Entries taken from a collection
Lemma max_version_history h rows :
  well_formed (history h (incident <$> rows)) ->
  max_version h rows = Z.of_nat (length (history h (incident <$> rows))).
Proof.
  assert (Heq : max_version h rows
    = fold_right Z.max 0 (IncidentRecord.version <$> history h (incident <$> rows))).
  { unfold max_version. f_equal. induction rows as [|e rows IH]; [done|]. cbn.
    unfold of_hazard at 1. change (incident_hazard e) with (IncidentRecord.hazard (incident e)).
    destruct (bool_decide _); cbn; [f_equal|]; exact IH. }
  rewrite Heq. generalize (history h (incident <$> rows)). clear. intros l Hl.
  pose proof (well_formed_versions l) as Hv.
  assert (Hub : forall l n, (forall i r, l !! i = Some r -> IncidentRecord.version r <= n) -> 0 <= n ->
    fold_right Z.max 0 (IncidentRecord.version <$> l) <= n).
  { clear. intros l n. induction l as [|r l IH]; intros H Hn; cbn; [done|].
    apply Z.max_lub; [by apply (H 0%nat)|]. apply IH; [|done]. intros i r' Hi. by apply (H (S i)). }
  assert (Hlb : forall l r, r ∈ l -> IncidentRecord.version r <= fold_right Z.max 0 (IncidentRecord.version <$> l)).
  { clear. intros l r. induction l as [|r' l IH]; [set_solver|]. intros [->|H]%elem_of_cons; cbn; [lia|].
    specialize (IH H). lia. }
  apply Z.le_antisymm.
  - apply Hub; [|lia]. intros i r Hi. rewrite (Hv i r Hl Hi). apply lookup_lt_Some in Hi. lia.
  - destruct (last l) as [r|] eqn:El; [|apply last_None in El; by subst].
    rewrite last_lookup in El. pose proof (Hv _ _ Hl El) as Hvr.
    apply list_elem_of_lookup_2, Hlb in El. destruct l as [|x l]; [cbn; lia|].
    rewrite Hvr in El. cbn [length Nat.pred] in *. lia.
Qed.

Lemma last_versions l :
  well_formed l ->
  List.filter (fun r => IncidentRecord.version r =? Z.of_nat (length l)) l = option_list (last l).
Proof.
  intros Hl. destruct l as [|r l _] using rev_ind; [done|].
  assert (Hr : IncidentRecord.version r = Z.of_nat (length l) + 1).
  { apply (well_formed_versions _ _ _ Hl). by rewrite lookup_app_r, Nat.sub_diag. }
  rewrite last_snoc, List.filter_app, length_app. cbn [List.filter option_list length]. rewrite Hr.
  assert (Z.of_nat (length l) + 1 = Z.of_nat (length l + 1)) as -> by lia. rewrite Z.eqb_refl.
  assert (Hnone : forall k, (forall i x, k !! i = Some x -> IncidentRecord.version x < Z.of_nat (length l + 1)) ->
    List.filter (fun r => IncidentRecord.version r =? Z.of_nat (length l + 1)) k = []).
  { intros k. induction k as [|x k IH]; intros H; cbn; [done|].
    pose proof (H 0%nat x eq_refl).  replace (_ =? _) with false by lia. apply IH. intros i y Hi. by apply (H (S i)). }
  rewrite (Hnone l); [done|]. intros i x Hi. pose proof (lookup_lt_Some _ _ _ Hi).
  rewrite (well_formed_versions _ i x Hl) by (rewrite lookup_app_l; done). lia.
Qed.

Lemma history_select h (bound : HazardKind.t -> Z) rows :
  history h (incident <$> select (fun e => incident_version e =? bound (incident_hazard e)) rows)
  = List.filter (fun r => IncidentRecord.version r =? bound h) (history h (incident <$> rows)).
Proof.
  induction rows as [|e rows IH]; [done|]. unfold history, select in *. cbn.
  unfold incident_version, incident_hazard in *.
  destruct (of_hazard h (incident e)) eqn:Hh; cbn.
  - pose proof Hh as Hz. apply bool_decide_eq_true in Hz. rewrite Hz.
    destruct (IncidentRecord.version (incident e) =? bound h); cbn; rewrite ?Hh; [f_equal|]; exact IH.
  - destruct (IncidentRecord.version (incident e) =? _); cbn; rewrite ?Hh; exact IH.
Qed.

Lemma durable_latest e h :
  well_formed (history h (all (store e))) -> dict_get h (durable e) = last (history h (all (store e))).
Proof.
  intros Hwf. unfold durable. rewrite fold_dict_get. cbn.
  assert (Hp : history h (latest_by_hazard (store e)) ≡ₚ option_list (last (history h (all (store e))))).
  { unfold latest_by_hazard. rewrite <- (last_versions _ Hwf).
    change (all (store e)) with (incident <$> incident_events (store e)) in *.
    rewrite <- (max_version_history h _ Hwf).
    rewrite <- (history_select h (fun h => max_version h (incident_events (store e)))).
    apply filter_permutation. by rewrite sort_by_perm. }
  destruct (last (history h (all (store e)))) as [r|] eqn:El; cbn in Hp.
  - by apply Permutation_singleton_r in Hp as ->.
  - by apply Permutation_nil_r in Hp as ->.
Qed.

(** ** Executions *)
Import IncidentEventEngine.

Section Executions.
Context (float_repr : f64 -> string) (isoformat : datetime -> string) (uuid5 : string -> UUID).
Context (sha256 : string -> string) (hmac : string -> string -> string).
Context (dump_incident : IncidentRecord.t -> json) (dump_review_state : IncidentReviewState.t -> json).
Context (store_sha256 : payload -> string).

Notation apply_analysis := (apply_analysis uuid5 store_sha256).
Notation apply_status_command :=
  (apply_status_command float_repr uuid5 sha256 dump_incident store_sha256).
Notation apply_authorized_review :=
  (apply_authorized_review float_repr isoformat sha256 hmac dump_review_state store_sha256).
Notation review := (review store_sha256).
Notation commit := (commit store_sha256).
Notation record_receipt := (record_receipt store_sha256).
Notation notification_for := (notification_for uuid5).

(** Calls on the engine, and the other components' calls on its store. *)
Inductive call : Type :=
  | Analysis (analysis : AnalysisResult.t) (accepted_at : datetime)
  | StatusCommand (command : IncidentStatusCommand.t)
  | Review (action : ReviewAction.t)
  | AuthorizedReview (command : AuthorizedReviewCommand.t)
  | StoreCall (o : JournalTheorems.op).

Definition exec (c : call) : M t unit :=
  match c with
  | Analysis a accepted_at => void (apply_analysis a accepted_at)
  | StatusCommand c => void (apply_status_command c)
  | Review a => void (review a)
  | AuthorizedReview c => void (apply_authorized_review c)
  | StoreCall o => on_store (JournalTheorems.exec store_sha256 o)
  end.

(** The engine is the only writer of incident records. *)
Definition call_valid (c : call) : Prop :=
  match c with
  | StoreCall o => op_valid o /\ forall r n, o <> AppendIncident r n
  | _ => True
  end.

Definition step (e e' : t) : Prop := exists c r, call_valid c /\ exec c e = (r, e').

Definition new_engine (budget : Z) (authorizer : CommandAuthorizer.t) : t := init IncidentJournalStore.init budget authorizer.

Definition reachable (e : t) : Prop := exists budget authorizer, rtc step (new_engine budget authorizer) e.

(** ** What the engine does to its store *)

(** Every method runs operations of the store. *)
Definition store_steps (e e' : t) : Prop := rtc (JournalTheorems.step store_sha256) (store e) (store e').
#[local] Instance store_steps_preorder : PreOrder store_steps.
Proof. split; [intros e; apply rtc_refl|]. intros e1 e2 e3. unfold store_steps. apply transitivity. Qed.

Lemma on_store_exec {A} (m : M IncidentJournalStore.t A) o :
  op_valid o -> (forall s r s', m s = (r, s') -> exists r', JournalTheorems.exec store_sha256 o s = (r', s')) ->
  Steps store_steps (on_store m).
Proof.
  intros Hv Hm e r e' H. unfold on_store, zoom in H. destruct (m (store e)) as [r1 s1] eqn:E.
  injection H as _ <-. apply rtc_once. destruct (Hm _ _ _ E) as [r' Hr']. by exists o, r'.
Qed.

Lemma run_void {A} (m : M IncidentJournalStore.t A) s r s' : m s = (r, s') -> exists r', void m s = (r', s').
Proof. unfold void, bind. intros ->. destruct r; by eexists. Qed.

#[local] Instance on_store_append r n :
  Steps store_steps (on_store (append_incident_with_notification store_sha256 r n)).
Proof. apply (on_store_exec _ (AppendIncident r n)); [done|]. intros s x s'. apply run_void. Qed.
#[local] Instance on_store_receipt r : Steps store_steps (on_store (record_command_receipt store_sha256 r)).
Proof. apply (on_store_exec _ (RecordCommandReceipt r)); [done|]. intros s x s'. apply run_void. Qed.
#[local] Instance on_store_relation r : Steps store_steps (on_store (record_incident_relation store_sha256 r)).
Proof. apply (on_store_exec _ (RecordIncidentRelation r)); [done|]. intros s x s'. apply run_void. Qed.
#[local] Instance on_store_review a : Steps store_steps (on_store (record_review store_sha256 a)).
Proof. apply (on_store_exec _ (RecordReview a)); [done|]. intros s x s'. apply run_void. Qed.

#[local] Instance commit_steps h r n : Steps store_steps (commit h r n).
Proof.
  unfold IncidentEventEngine.commit. apply steps_bind; [apply _..|]. intros _. apply steps_modify.
  intros e. apply rtc_refl.
Qed.

#[local] Instance record_receipt_steps r : Steps store_steps (record_receipt r).
Proof. unfold IncidentEventEngine.record_receipt. steps. Qed.

Lemma exec_store_steps c : call_valid c -> Steps store_steps (exec c).
Proof.
  destruct c as [a at_|c|a|c|o]; intros Hv; cbn [exec]; unfold void.
  - unfold IncidentEventEngine.apply_analysis, accept_analysis. steps.
  - unfold IncidentEventEngine.apply_status_command, change_status, relate. steps.
  - unfold IncidentEventEngine.review. steps.
  - unfold IncidentEventEngine.apply_authorized_review, IncidentEventEngine.review. steps.
  - eapply on_store_exec; [apply Hv|]. eauto.
Qed.

Lemma reachable_store e : reachable e -> JournalTheorems.reachable store_sha256 (store e).
Proof.
  intros (budget & authorizer & H). remember (new_engine budget authorizer) as e0 eqn:He0.
  assert (JournalTheorems.reachable store_sha256 (store e0)) as H0 by (subst; apply rtc_refl). clear He0.
  induction H as [e|e1 e2 e3 (c & r & Hv & Hc) _ IH]; [done|]. apply IH.
  unfold JournalTheorems.reachable in *. etrans; [exact H0|]. by eapply (exec_store_steps c Hv).
Qed.

(** ** Committing a record *)
(** The tables the engine reads. *)
Definition view (s : IncidentJournalStore.t) :=
  (all s, notification_intents s, incident_review_state s, IncidentJournalStore.receipts s, relations s).

Lemma append_authority_view k id at_ p s r s' :
  append_authority store_sha256 k id at_ p s = (r, s') -> view s' = view s.
Proof. intros (ev & seq & sub & ->)%append_authority_frame. reflexivity. Qed.

Lemma insert_incident_view p r s u s' :
  insert_incident p r s = (Ok u, s') ->
  view s' = (all s ++ [r], notification_intents s, incident_review_state s, IncidentJournalStore.receipts s,
    relations s).
Proof.
  unfold insert_incident, bind, get, put. intros [-> _]%insert_ok. unfold view, all. cbn. by rewrite fmap_app.
Qed.

Lemma insert_incident_fresh p r s u s' :
  insert_incident p r s = (Ok u, s') ->
  forall x, x ∈ all s ->
    (IncidentRecord.incident_id x, IncidentRecord.version x)
    <> (IncidentRecord.incident_id r, IncidentRecord.version r).
Proof.
  unfold insert_incident, bind, get, put. intros [_ Hclash]%insert_ok x Hx Heq.
  apply list_elem_of_fmap in Hx as (ev & -> & Hev). apply not_true_iff_false in Hclash. apply Hclash.
  apply List.existsb_exists. exists ev. split; [by apply list_elem_of_In|].
  apply orb_true_iff. left. unfold same_key, incident_key. apply bool_decide_eq_true. by rewrite Heq.
Qed.

Lemma insert_notification_view n s u s' :
  insert_notification n s = (Ok u, s') ->
  view s' = (all s, notification_intents s ++ [n], incident_review_state s, IncidentJournalStore.receipts s,
    relations s).
Proof. intros [-> _]%insert_ok. reflexivity. Qed.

Exercise goal
Repeat the entries above exactly, from the first line through the line containing "unfold of_hazard at".

Expected output
Lemma max_version_history h rows :
  well_formed (history h (incident <$> rows)) ->
  max_version h rows = Z.of_nat (length (history h (incident <$> rows))).
Proof.
  assert (Heq : max_version h rows
    = fold_right Z.max 0 (IncidentRecord.version <$> history h (incident <$> rows))).
  { unfold max_version. f_equal. induction rows as [|e rows IH]; [done|]. cbn.
    unfold of_hazard at 1. change (incident_hazard e) with (IncidentRecord.hazard (incident e)).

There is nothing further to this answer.